If you want it thicker, add a bit more chia or refrigerate longer. Too thick? Stir in a splash of milk. This pudding is forgiving, so feel free to adjust as you like.
Equipment You’ll Need
- Mixing bowl or jar – great for combining ingredients and easy to cover for chilling.
- Whisk or fork – helps beat out lumps and mix protein powder evenly.
- Measuring spoons and cups – for accurate chia seed, powder, and liquid amounts.
- Spoon or spatula – to stir and scoop the pudding into serving containers.
- Glass jars or small bowls – perfect for storing and serving individual pudding portions.
Flavor Variations & Add-Ins
- Add a spoonful of peanut butter or almond butter for a rich, nutty twist that pairs well with chocolate.
- Mix in frozen or fresh berries to add natural sweetness and a bit of tartness.
- Stir in cinnamon or a pinch of chili powder for a warm or spicy kick.
- Swap chocolate protein powder with vanilla and add sliced bananas or shredded coconut for a tropical vibe.

How to Make Protein Chocolate Chia Pudding?
Ingredients You’ll Need:
Main Ingredients:
- 3 tablespoons chia seeds
- 1 cup unsweetened almond milk (or any milk of choice)
- 1 scoop chocolate protein powder
- 1 tablespoon cocoa powder (unsweetened)
- 1-2 teaspoons maple syrup or honey (optional, to taste)
- ½ teaspoon vanilla extract
For Topping:
- Fresh raspberries
- Dark chocolate shavings or chips
- Powdered sugar or coconut flakes (optional)
How Much Time Will You Need?
This recipe takes about 5 to 10 minutes of preparation time. After mixing the ingredients, you’ll need to refrigerate it for at least 4 hours, or ideally overnight, so the chia seeds can absorb the liquid and become thick and creamy. It’s great to prepare ahead and enjoy anytime!
Step-by-Step Instructions:
1. Mix the Ingredients:
In a bowl or jar, combine the chia seeds, almond milk, chocolate protein powder, cocoa powder, maple syrup or honey (if using), and vanilla extract. Whisk or stir well with a fork or whisk until everything is fully blended and smooth, making sure there are no lumps.
2. Let It Set:
Cover your bowl or jar and place it in the refrigerator for at least 4 hours or overnight. This resting time allows the chia seeds to absorb the liquid and turn into a thick pudding.
3. Serve and Garnish:
Before enjoying, stir the pudding gently to evenly distribute the chia seeds. Then, spoon it into serving jars or bowls. Top with fresh raspberries, dark chocolate shavings, and a sprinkle of powdered sugar or coconut flakes if you like.
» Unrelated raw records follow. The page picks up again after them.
Lemma tx_read_ok s t bn :
  txn s t → bn ∉ t_held t → 0 <= bn < 2 ^ 31 → ¬ in_log (lg s) bn →
  (bn ∈ t_logged t ∨ (in_use t < NBUF)%nat) →
  wp (onc (bc_read ROOTDEV bn)) s (λ h s', lg s' = lg s ∧ txn s' (t_hold bn t) ∧ tx_at s' (t_hold bn t) h bn ∧
    keeps s t s').
Proof.
  intros [] Hnh Hbn Hlog Hroom. destruct tx_cache0 as (v & Hv & Ev & Ed & Er & Eh & Eb).
  apply wp_onc. eapply wp_mono; [apply (bc_read_ok _ v); [done|]|].
  { unfold fetchable. rewrite Er, Eh. unfold count. rewrite (decide_False (P := bn ∈ t_held t)) by done.
    split_and!; [lia|lia|by apply bool_decide_eq_false_2|case_decide; lia|].
    destruct Hroom as [Hin|Hr]; [left; rewrite decide_True by done; lia|right; by rewrite Eb]. }
  intros h c (Hv1 & Hat & Hkeep). cbn [lg lcache]. split; [done|]. split; [|split].
  - split; cbn [lg lcache t_hold t_view t_disk t_logged t_held]; try done.
    + by apply list.NoDup_cons.
    + intros b [->|Hb]%elem_of_cons; [done|]. by apply tx_heldhome0.
    + exists (v_get bn v). split; [done|]. bcv_simpl. split_and!; try done.
      * intros b. rewrite count_cons by done. unfold fset. rewrite !Er. case_decide; [subst; lia|lia].
      * intros b. unfold fset. case_decide as Hb.
        -- subst b. symmetry. apply bool_decide_eq_true_2, elem_of_cons. by left.
        -- rewrite Eh. apply bool_decide_ext. rewrite elem_of_cons. naive_solver.
      * rewrite Eb, Er. unfold in_use, count. cbn [t_logged t_held t_hold]. rewrite list.filter_cons.
        rewrite (decide_False (P := bn ∈ t_held t)) by done.
        destruct (decide (bn ∈ t_logged t)) as [Hin|Hout].
        -- rewrite !decide_False by (tauto || lia). lia.
        -- rewrite !decide_True by (tauto || lia). simpl. lia.
  - split; [done|]. apply elem_of_cons. by left.
  - intros h' b [Hb Hin]. cbn [lcache]. apply Hkeep; [done|]. rewrite Er. unfold count.
    rewrite (decide_True (P := b ∈ t_held t)) by done. case_decide; lia.
Qed.

Lemma tx_data_ok s t h bn :
  txn s t → tx_at s t h bn → wp (onc (bc_data h)) s (λ d s', s' = s ∧ d = t_view t bn).
Proof.
  intros [] [Hat Hin]. destruct tx_cache0 as (v & Hv & Ev & _). apply wp_onc.
  eapply wp_mono; [by apply (bc_data_ok _ _ _ _ Hv Hat)|]. intros d c [-> ->]. split; [by destruct s|apply Ev].
Qed.

Lemma tx_set_ok s t h bn d :
  txn s t → tx_at s t h bn →
  wp (onc (bc_set h d)) s (λ _ s', lg s' = lg s ∧ txn s' (t_put bn d t) ∧ keeps s t s').
Proof.
  intros [] [Hat Hin]. destruct tx_cache0 as (v & Hv & Ev & Ed & Er & Eh & Eb). apply wp_onc.
  eapply wp_mono; [apply (bc_set_ok _ _ _ _ d Hv Hat)|].
  { rewrite Er. unfold count. rewrite (decide_True (P := bn ∈ t_held t)) by done. case_decide; lia. }
  intros _ c [Hv1 Hkeep]. cbn [lg lcache]. split; [done|]. split.
  - split; cbn [lg lcache t_put t_view t_disk t_logged t_held]; try done.
    exists (v_set bn d v). bcv_simpl. split_and!; try done. fset_cases.
  - intros h' b [Hb _]. by apply Hkeep.
Qed.

Lemma count_filter bn b l : count b (filter (λ x, x ≠ bn) l) = if decide (b = bn) then 0 else count b l.
Proof.
  unfold count. destruct (decide (b = bn)) as [->|Hne].
  - rewrite decide_False; [done|]. by intros [? _]%list_elem_of_filter.
  - destruct (decide (b ∈ l)) as [Hin|Hout].
    + rewrite decide_True; [done|]. by apply list_elem_of_filter.
    + rewrite decide_False; [done|]. by intros [_ ?]%list_elem_of_filter.
Qed.

Lemma length_filter_out (P : Z → Prop) `{∀ x, Decision (P x)} bn (l : list Z) :
  NoDup l → bn ∈ l →
  (length (filter P (filter (λ x, x ≠ bn) l)) + (if decide (P bn) then 1 else 0) = length (filter P l))%nat.
Proof.
  intros Hnd Hin. apply list_elem_of_split in Hin as (l1 & l2 & ->).
  apply list.NoDup_app in Hnd as (_ & H1 & [H2 _]%list.NoDup_cons).
  rewrite !list.filter_app, !list.filter_cons. rewrite (decide_False (P := bn ≠ bn)) by tauto.
  rewrite (filter_all _ l1), (filter_all _ l2), !length_app; [case_decide; simpl; lia|..].
  - intros x Hx ->. done.
  - intros x Hx ->. eapply H1; [done|]. apply elem_of_cons. by left.
Qed.

Lemma tx_release_ok s t h bn :
  txn s t → tx_at s t h bn → (bn ∈ t_logged t ∨ t_view t bn = t_disk t bn) →
  wp (onc (bc_release h)) s (λ _ s', lg s' = lg s ∧ txn s' (t_drop bn t) ∧ keeps s t s').
Proof.
  intros [] [Hat Hin] Hcl. destruct tx_cache0 as (v & Hv & Ev & Ed & Er & Eh & Eb). apply wp_onc.
  eapply wp_mono; [apply (bc_release_ok _ _ _ _ Hv Hat)|].
  { rewrite Eh. by apply bool_decide_eq_true_2. }
  { rewrite Er, Ev, Ed. unfold count. rewrite (decide_True (P := bn ∈ t_held t)) by done.
    destruct Hcl as [Hl|]; [|done]. rewrite decide_True by done. lia. }
  intros _ c [Hv1 Hkeep]. cbn [lg lcache]. split; [done|]. split.
  - pose proof (length_filter_out (λ b, b ∉ t_logged t) bn _ tx_heldnd0 Hin) as Hlen. cbn beta in Hlen.
    split; cbn [lg lcache t_drop t_view t_disk t_logged t_held]; try done.
    + by apply list.NoDup_filter.
    + intros b [_ Hb]%list_elem_of_filter. by apply tx_heldhome0.
    + exists (v_rel bn v). split; [done|]. bcv_simpl. split_and!; try done.
      * intros b. unfold fset. rewrite count_filter. rewrite !Er. destruct (decide (b = bn)) as [->|]; [|done].
        unfold count. rewrite (decide_True (P := bn ∈ t_held t)) by done. lia.
      * intros b. unfold fset. destruct (decide (b = bn)) as [->|].
        -- symmetry. apply bool_decide_eq_false_2. by intros [? _]%list_elem_of_filter.
        -- rewrite Eh. apply bool_decide_ext. rewrite list_elem_of_filter. naive_solver.
      * rewrite Er. unfold count. rewrite (decide_True (P := bn ∈ t_held t)) by done.
        rewrite Eb. unfold in_use. cbn [t_logged t_held t_drop].
        destruct (decide (bn ∈ t_logged t)) as [Hl|Hl].
        -- rewrite (decide_False (P := 1 + 1 = 1)) by lia. rewrite (decide_False (P := bn ∉ t_logged t)) in Hlen by tauto. lia.
        -- rewrite (decide_True (P := 0 + 1 = 1)) by lia. rewrite (decide_True (P := bn ∉ t_logged t)) in Hlen by done. lia.
  - intros h' b [Hb _]. by apply Hkeep.
Qed.

(** ** log_write *)

Lemma find_logged_in l bs bn :
  logged l bs → bn ∈ bs → ∃ i, find_logged l bn = Z.of_nat i ∧ bs !! i = Some bn.
Proof.
  intros Hlo Hin. unfold find_logged. rewrite (lo_n _ _ Hlo).
  destruct (List.find _ _) as [z|] eqn:E.
  - apply find_some in E as [Hz Heq%Z.eqb_eq]. apply list_elem_of_In, elem_of_seqZ in Hz.
    destruct (lookup_lt_is_Some_2 bs (Z.to_nat z)) as [b Hb]; [lia|].
    rewrite (lo_block _ _ Hlo _ _ Hb) in Heq. simpl in Heq. exists (Z.to_nat z). split; [lia|].
    destruct (lo_home _ _ Hlo b) as [Hbr _]; [by eapply list_elem_of_lookup_2|].
    rewrite w32_small in Heq by lia. congruence.
  - exfalso. apply list_elem_of_lookup_1 in Hin as [i Hi].
    pose proof (find_none _ _ E (Z.of_nat i)) as Hn. cbn beta in Hn. rewrite Nat2Z.id, (lo_block _ _ Hlo _ _ Hi) in Hn.
    simpl in Hn. destruct (lo_home _ _ Hlo bn) as [Hbr _]; [by eapply list_elem_of_lookup_2|].
    rewrite w32_small, Z.eqb_refl in Hn by lia. apply lookup_lt_Some in Hi.
    specialize (Hn ltac:(apply list_elem_of_In, elem_of_seqZ; lia)). done.
Qed.

Lemma find_logged_out l bs bn : logged l bs → bn ∉ bs → find_logged l bn = lh_n l.
Proof.
  intros Hlo Hout. unfold find_logged. destruct (List.find _ _) as [z|] eqn:E; [|done]. exfalso.
  apply find_some in E as [Hz Heq%Z.eqb_eq]. apply list_elem_of_In, elem_of_seqZ in Hz. rewrite (lo_n _ _ Hlo) in Hz.
  destruct (lookup_lt_is_Some_2 bs (Z.to_nat z)) as [b Hb]; [lia|].
  rewrite (lo_block _ _ Hlo _ _ Hb) in Heq. simpl in Heq. apply list_elem_of_lookup_2 in Hb.
  destruct (lo_home _ _ Hlo b Hb) as [Hbr _]. rewrite w32_small in Heq by lia. congruence.
Qed.

Lemma same_log_logged l l' bs : same_log l l' → lh_n l' = lh_n l →
  (∀ i b, bs !! i = Some b → lh_block l' !! i = Some b) → logged l bs → logged l' bs.
Proof.
  intros (E1 & E2 & _) En Hb [L1 L2 L3 L4 L5 L6]. split; try done.
  - by rewrite En.
  - by rewrite E2.
  - intros b Hin. destruct (L5 b Hin) as [? Hh]. split; [done|]. unfold in_log in *. by rewrite E1, E2.
Qed.

Lemma tx_log_ok s t h bn :
  txn s t → tx_at s t h bn → room s t 1 →
  wp (log_write h) s (λ _ s', same_log (lg s) (lg s') ∧ txn s' (t_log bn t) ∧ keeps s t s').
Proof.
  intros Ht [Hat Hin] Hroom. pose proof Ht as []. destruct tx_cache0 as (v & Hv & Ev & Ed & Er & Eh & Eb).
  destruct (tx_heldhome0 bn Hin) as [Hbn Hhome]. destruct Hroom as [Hout Hroom].
  unfold log_write. apply wp_bind, wp_gets. rewrite (lo_n _ _ tx_lg0).
  rewrite (proj2 (Z.leb_gt LOGSIZE _)), (proj2 (Z.leb_gt (lg_size (lg s) - 1) _)), (proj2 (Z.ltb_ge _ 1)) by lia.
  cbn [orb]. apply wp_bind, wp_onc. eapply wp_mono; [by apply (bc_blockno_ok _ _ _ Hat)|]. intros n c [-> ->].
  cbn [lg lcache]. pose proof (ge_len _ tx_geom0) as Hlen. rewrite i32_id by lia.
  destruct (decide (bn ∈ t_logged t)) as [Hl|Hl].
  - destruct (find_logged_in _ _ _ tx_lg0 Hl) as (i & -> & Hi). pose proof (lookup_lt_Some _ _ _ Hi).
    apply wp_bind. apply put_block_ok; [done|unfold LOGSIZE, MAXOPBLOCKS in *; lia|]. cbn [lg lcache].
    rewrite (proj2 (Z.eqb_neq _ _)) by lia. apply wp_ret. cbn [lg lcache].
    set (l' := set_lh_block (Z.of_nat i) bn (lg s)).
    assert (Hsl : same_log (lg s) l') by (split_and!; try done; unfold l'; cbn; by rewrite length_insert).
    split; [done|]. split; [|by intros ? ? [? _]].
    destruct Ht. split; cbn [lg lcache t_log t_view t_disk t_logged t_held]; rewrite ?decide_True by done; try done.
    + by eapply same_log_geometry.
    + eapply same_log_logged; [done|done| |done]. intros j b Hj. unfold l'. cbn. rewrite Nat2Z.id.
      destruct (decide (j = i)) as [->|]; [|rewrite list_lookup_insert_ne by done; by apply (lo_block _ _ tx_lg0)].
      rewrite list_lookup_insert_eq; [congruence|]. rewrite Hlen. unfold LOGSIZE, MAXOPBLOCKS in *. lia.
    + destruct tx_hdr1. by split.
    + exists v. unfold in_use, count, t_log in *. cbn [t_logged t_held]. rewrite ?decide_True by done. done.
  - rewrite (find_logged_out _ _ _ tx_lg0 Hl), (lo_n _ _ tx_lg0).
    apply wp_bind. apply put_block_ok; [done|unfold LOGSIZE, MAXOPBLOCKS in *; lia|]. cbn [lg lcache].
    rewrite Z.eqb_refl. apply wp_bind, wp_onc. cbn [lg lcache].
    eapply wp_mono; [apply (bc_pin_ok _ _ _ _ Hv Hat)|].
    { rewrite Er. unfold count. rewrite decide_False, decide_True by done. lia. }
    intros _ c [Hv1 Hkeep]. apply wp_modify. cbn [lg lcache].
    set (l' := set_lh_n _ _).
    assert (Hsl : same_log (lg s) l') by (split_and!; try done; unfold l'; cbn; by rewrite length_insert).
    split; [done|]. split; [|intros h' b [Hb _]; by apply Hkeep].
    split; cbn [lg lcache t_log t_view t_disk t_logged t_held]; rewrite ?(decide_False (P := bn ∈ t_logged t)) by done; try done.
    + by eapply same_log_geometry.
    + destruct tx_lg0 as [L1 L2 L3 L4 L5 L6]. split.
      * unfold l'. cbn. rewrite L1, length_app. simpl. lia.
      * intros i b Hi. unfold l'. cbn. rewrite Nat2Z.id.
        apply lookup_app_Some in Hi as [Hi|[Hge [Hz <-]%list_lookup_singleton_Some]].
        -- rewrite list_lookup_insert_ne; [by apply L2|]. apply lookup_lt_Some in Hi. lia.
        -- replace i with (length (t_logged t)) by lia. rewrite list_lookup_insert_eq; [done|].
           rewrite Hlen. unfold LOGSIZE, MAXOPBLOCKS in *. lia.
      * rewrite length_app. simpl. lia.
      * rewrite length_app. unfold l'. cbn. lia.
      * intros b [Hb|Hb%list_elem_of_singleton]%elem_of_app; [by apply L5|by subst].
      * apply list.NoDup_app. split_and!; [done| |apply NoDup_singleton]. intros b Hb ->%list_elem_of_singleton. done.
    + destruct tx_hdr0. by split.
    + exists (v_pin bn v). split; [done|]. bcv_simpl. unfold in_use, count, t_log in *. cbn [t_logged t_held].
      rewrite ?(decide_False (P := bn ∈ t_logged t)) by done. split_and!; try done.
      * intros b. unfold fset. rewrite !Er. destruct (decide (b = bn)) as [->|Hne].
        -- rewrite (decide_False (P := bn ∈ t_logged t)) by done.
           rewrite (decide_True (P := bn ∈ t_logged t ++ [bn])) by (apply elem_of_app; right; by apply list_elem_of_singleton).
           lia.
        -- f_equal. apply decide_ext. rewrite elem_of_app, list_elem_of_singleton. naive_solver.
      * rewrite Eb, length_app. simpl.
        pose proof (length_filter_out (λ b, b ∉ t_logged t) bn _ tx_heldnd0 Hin) as Hf. cbn beta in Hf.
        rewrite (decide_True (P := bn ∉ t_logged t)) in Hf by done. rewrite <- Hf, list_filter_filter.
        rewrite (list_filter_iff (λ b, b ∉ t_logged t ++ [bn]) (λ b, b ∉ t_logged t ∧ b ≠ bn)); [lia|].
        intros b. rewrite elem_of_app, list_elem_of_singleton. naive_solver.
Qed.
Enjoy your creamy, healthy, and protein-packed chocolate chia pudding as a quick breakfast, snack, or dessert!
Can I Use Frozen Berries as a Topping?
Yes, frozen berries work well! Just thaw them slightly beforehand to avoid adding extra moisture to the pudding. You can let them sit at room temperature for 10–15 minutes or microwave briefly on low power.
Can I Make This Pudding Without Protein Powder?
Absolutely! You can skip the protein powder or replace it with Greek yogurt for added protein. Just keep in mind that the texture and flavor may be slightly different without the protein powder.
How Long Will the Pudding Stay Fresh?
Store your pudding in an airtight container in the fridge for up to 4-5 days. Give it a good stir before serving as the chia seeds may settle or thicken more over time.
Can I Adjust the Sweetness?
Definitely! Start with 1 teaspoon of maple syrup or honey and adjust to taste. You can also omit sweeteners if you prefer a less sweet pudding, especially if your protein powder is already sweetened.